— Ora, disse essa, ascoltatemi.

La raccomandazione era inutile, il giovine ufficiale stava in piedi davanti a lei, aspettando le sue parole per divorarle.

— Felton, disse milady con una solennità piena di malinconia, Felton se vostra sorella, la figlia di vostro padre vi dicesse: «Giovine ancora, assai bella per disgrazia, mi si fece cadere con un laccio; io resistei: mi si moltiplicarono intorno le imboscate, le violenze; io resistei: si bestemmiò la religione che io servo, il Dio che adoro, perchè chiamai in mio soccorso questo Dio e questa religione; io ho resistito: allora mi furono prodigati gli oltraggi, e, siccome non potevano perdere l'anima mia, hanno voluto diffamare per sempre il mio corpo; finalmente...»

Milady si fermò, e un amaro sorriso passò sopra le di lei labra.

— Ma infine, disse Felton, che vi hanno fatto?

— «Una sera finalmente fu risoluto di paralizzare questa resistenza che non si poteva vincere; una sera fu mischiato nella mia acqua un possente narcotico; appena ebbi terminata la mia cena, che mi sentii a poco a poco cadere in uno sconosciuto torpore. Quantunque fossi senza diffidenza, un vago timore mi prese, e cercai di lottare contro il sonno. Mi alzai, volli correre alla finestra, chiamare soccorso, ma le gambe si rifiutarono di portarmivi. Mi sembrava che il soffitto si abbassasse e mi schiacciasse sotto il suo peso; stendeva le braccia, cercava di parlare, non potei mandare che suoni inarticolati; un torpore irresistibile si impadroniva di me; mi appoggiai ad un divano, sentendo di essere vicina a cadere: ma ben presto questo appoggio fu insufficiente per le deboli braccia, e caddi sopra un ginocchio, poi sopra entrambi; volli pregare, ma la mia lingua era agghiacciata.... caddi sul pavimento in preda ad un sonno che rassomigliava alla morte.

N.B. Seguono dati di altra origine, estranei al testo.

(** * reltab-local: the in-memory relational query engine

    A shallow embedding of [src/reltab-local.js]: the JavaScript values the
    engine manipulates, the table operators ([projectImpl], [groupByImpl],
    [filterImpl], [mapColumnsImpl], [mapColumnsByIndexImpl], [extendImpl],
    [concatImpl], [sortImpl]), the aggregation accumulators, the filter
    and sort compilers, the table loader and the common-subexpression
    evaluator [CSEEvaluator]; and of the state and event handlers of the
    filter editor, [src/components/FilterEditor.js]. *)

From stdpp Require Import gmap strings list pretty.
From Stdlib Require Import ZArith Ascii Permutation Sorted Lia.
From Stdlib Require OrderedTypeEx.

Set Warnings "-register-all,-clear-no-such-hyp".

Local Open Scope Z_scope.

(** ** JavaScript values

    Table cells hold primitive values.  Numbers are modelled as unbounded
    integers together with [NaN]: IEEE-754 rounding, infinities,
    non-integer reals and integers beyond the exactly representable range
    are outside the model.  Strings are sequences of 8-bit code units. *)

Inductive Prim :=
  | PUndefined
  | PNull
  | PBool (b : bool)
  | PNum (n : Z)
  | PNaN
  | PStr (s : string).

Global Instance Prim_eq_dec : EqDecision Prim.
Proof. solve_decision. Defined.

(** [a === b].  [NaN] is not equal to itself. *)
Definition strict_eq (a b : Prim) : bool :=
  match a, b with
  | PNaN, _ | _, PNaN => false
  | _, _ => bool_decide (a = b)
  end.

(** [a !== b] *)
Definition strict_ne (a b : Prim) : bool := negb (strict_eq a b).

(** ToNumber; [None] stands for [NaN].  StringToNumber is not modelled:
    a string operand is taken to be non-numeric, so statements that
    compare cells numerically are made for cells that are not strings. *)
Definition ToNumber (v : Prim) : option Z :=
  match v with
  | PUndefined => None
  | PNull => Some 0
  | PBool b => Some (if b then 1 else 0)
  | PNum n => Some n
  | PNaN => None
  | PStr _ => None
  end.

Definition ToString (v : Prim) : string :=
  match v with
  | PUndefined => "undefined"
  | PNull => "null"
  | PBool b => if b then "true" else "false"
  | PNum n => pretty n
  | PNaN => "NaN"
  | PStr s => s
  end.

(** [a + b]: string concatenation as soon as one operand is a string,
    numeric addition otherwise. *)
Definition js_add (a b : Prim) : Prim :=
  match a, b with
  | PStr s, _ => PStr (s +:+ ToString b)
  | _, PStr s => PStr (ToString a +:+ s)
  | _, _ =>
      match ToNumber a, ToNumber b with
      | Some x, Some y => PNum (x + y)
      | _, _ => PNaN
      end
  end.

(** [a - b] *)
Definition js_sub (a b : Prim) : Prim :=
  match ToNumber a, ToNumber b with
  | Some x, Some y => PNum (x - y)
  | _, _ => PNaN
  end.

(** The abstract relational comparison behind [<], [>], [<=], [>=]:
    [None] is the "undefined" outcome obtained when an operand is [NaN]. *)
Definition js_compare_lt (a b : Prim) : option bool :=
  match a, b with
  | PStr s1, PStr s2 => Some (String.ltb s1 s2)
  | _, _ =>
      match ToNumber a, ToNumber b with
      | Some x, Some y => Some (x <? y)%Z
      | _, _ => None
      end
  end.

Definition js_lt (a b : Prim) : bool :=
  match js_compare_lt a b with Some true => true | _ => false end.
Definition js_gt (a b : Prim) : bool := js_lt b a.
Definition js_le (a b : Prim) : bool :=
  match js_compare_lt b a with Some false => true | _ => false end.
Definition js_ge (a b : Prim) : bool :=
  match js_compare_lt a b with Some false => true | _ => false end.

(** Literal operator arguments are arbitrary JavaScript values: primitives,
    functions (an object identity and the source text), arrays and
    objects (own enumerable properties in enumeration order). *)
Inductive JsVal :=
  | JPrim (p : Prim)
  | JFun (fid : nat) (src : string)
  | JArr (elems : list JsVal)
  | JObj (props : list (string * JsVal)).

(** *** JSON.stringify *)

Definition hex_digit (n : N) : ascii :=
  match n with
  | 0%N => "0" | 1%N => "1" | 2%N => "2" | 3%N => "3" | 4%N => "4"
  | 5%N => "5" | 6%N => "6" | 7%N => "7" | 8%N => "8" | 9%N => "9"
  | 10%N => "a" | 11%N => "b" | 12%N => "c" | 13%N => "d" | 14%N => "e"
  | _ => "f"
  end%char.

Definition dquote : string := String (ascii_of_N 34) "".

(** One code unit of QuoteJSONString. *)
Definition quote_char (c : ascii) : string :=
  let n := N_of_ascii c in
  if (n =? 34)%N then "\" +:+ dquote
  else if (n =? 92)%N then "\\"
  else if (n =? 8)%N then "\b"
  else if (n =? 9)%N then "\t"
  else if (n =? 10)%N then "\n"
  else if (n =? 12)%N then "\f"
  else if (n =? 13)%N then "\r"
  else if (n <? 32)%N then
    "\u00" +:+ String (hex_digit (n / 16)) (String (hex_digit (n mod 16)) "")
  else String c "".

Fixpoint quote_body (s : string) : string :=
  match s with
  | EmptyString => ""
  | String c s' => quote_char c +:+ quote_body s'
  end.

Definition QuoteJSONString (s : string) : string :=
  dquote +:+ quote_body s +:+ dquote.

Fixpoint join (sep : string) (l : list string) : string :=
  match l with
  | [] => ""
  | [x] => x
  | x :: l' => x +:+ sep +:+ join sep l'
  end.

Definition stringify_prim (p : Prim) : option string :=
  match p with
  | PUndefined => None
  | PNull => Some "null"
  | PBool b => Some (if b then "true" else "false")
  | PNum n => Some (pretty n)
  | PNaN => Some "null"
  | PStr s => Some (QuoteJSONString s)
  end.

(** SerializeJSONProperty: [None] is the [undefined] result that
    [undefined] and functions have.  Inside an array such an element is
    written [null]; inside an object the property is left out. *)
Fixpoint JSON_stringify (v : JsVal) : option string :=
  match v with
  | JPrim p => stringify_prim p
  | JFun _ _ => None
  | JArr elems =>
      Some ("[" +:+
        join "," ((fix elts (l : list JsVal) : list string :=
                     match l with
                     | [] => []
                     | x :: l' => default "null" (JSON_stringify x) :: elts l'
                     end) elems) +:+ "]")
  | JObj props =>
      Some ("{" +:+
        join "," ((fix members (l : list (string * JsVal)) : list string :=
                     match l with
                     | [] => []
                     | (k, x) :: l' =>
                         match JSON_stringify x with
                         | Some s => (QuoteJSONString k +:+ ":" +:+ s) :: members l'
                         | None => members l'
                         end
                     end) props) +:+ "}")
  end.

(** ToString of an arbitrary value, as applied to a property key: an
    array joins its elements, [null] and [undefined] elements giving the
    empty string; a plain object gives a fixed text; a function its
    source. *)
Fixpoint JsVal_toString (v : JsVal) : string :=
  match v with
  | JPrim p => ToString p
  | JFun _ src => src
  | JArr elems =>
      join "," ((fix elts (l : list JsVal) : list string :=
                   match l with
                   | [] => []
                   | JPrim PUndefined :: l' => "" :: elts l'
                   | JPrim PNull :: l' => "" :: elts l'
                   | x :: l' => JsVal_toString x :: elts l'
                   end) elems)
  | JObj _ => "[object Object]"
  end.

(** [JSON.stringify] of an array value always yields a string. *)
Definition stringify_array (l : list JsVal) : string :=
  default "null" (JSON_stringify (JArr l)).

(** [Array.prototype.toString] on an array of non-negative integers. *)
Definition nums_toString (l : list nat) : string :=
  join "," (pretty <$> l).

(** ** Exceptions *)

Inductive JsError :=
  | Error (msg : string)
  | TypeError.

Inductive Res (A : Type) :=
  | Ok (a : A)
  | Throw (e : JsError).
Arguments Ok {A} a.
Arguments Throw {A} e.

«Io non ho conservata alcuna rimembranza di tutto il tempo che durò questo sonno; la sola cosa che mi ricordo è che mi risvegliai trasportata in una camera rotonda, il di cui mobilio era sontuoso, e nella quale la luce non penetrava che da una apertura praticata nel soffitto. Del resto non appariva nessuna porta che desse accesso a questo ambiente: si sarebbe detta una sontuosa prigione.

«Passò lungo tempo prima che potessi rendermi conto del luogo ove mi ritrovava e di tutti i particolari che racconto. Il mio spirito sembrava lottare invano per iscuotere le pesanti tenebre di questo sonno, dal quale io non poteva strapparmi; aveva delle vaghe percezioni di uno spazio percorso, di un rotolio di carrozza, ma tutto ciò era così cupo, e così confuso nel mio pensiero, che questi avvenimenti sembravano appartenere a tutt'altra vita che alla mia, ma però ammalgamata alla mia da un fantastico accoppiamento.

«Per qualche tempo, lo stato nel quale mi ritrovava mi sembrò così strano, che mi parve di sognare. A poco a poco mi si presentò la realtà piena di terrore: non era più nella casa che io abitava; per quanto poteva giudicare dalla luce del sole, il giorno era già passato di due terzi; ed il giorno innanzi era già sera avanzata quando mi addormentai; il mio sonno era dunque durato circa vent'ore. Che cosa era dunque accaduto durante questo lungo sonno?

«Mi alzai vacillante. Tutti i miei movimenti, lenti e intorpiditi, attestavano che l'influenza del narcotico non si era ancora del tutto dissipata. Del resto, questa camera era ammobiliata per ricevere una donna, e la civetta più consumata non poteva avere nessun desiderio che non fosse stato soddisfatto in un volgere d'occhi intorno a questa camera.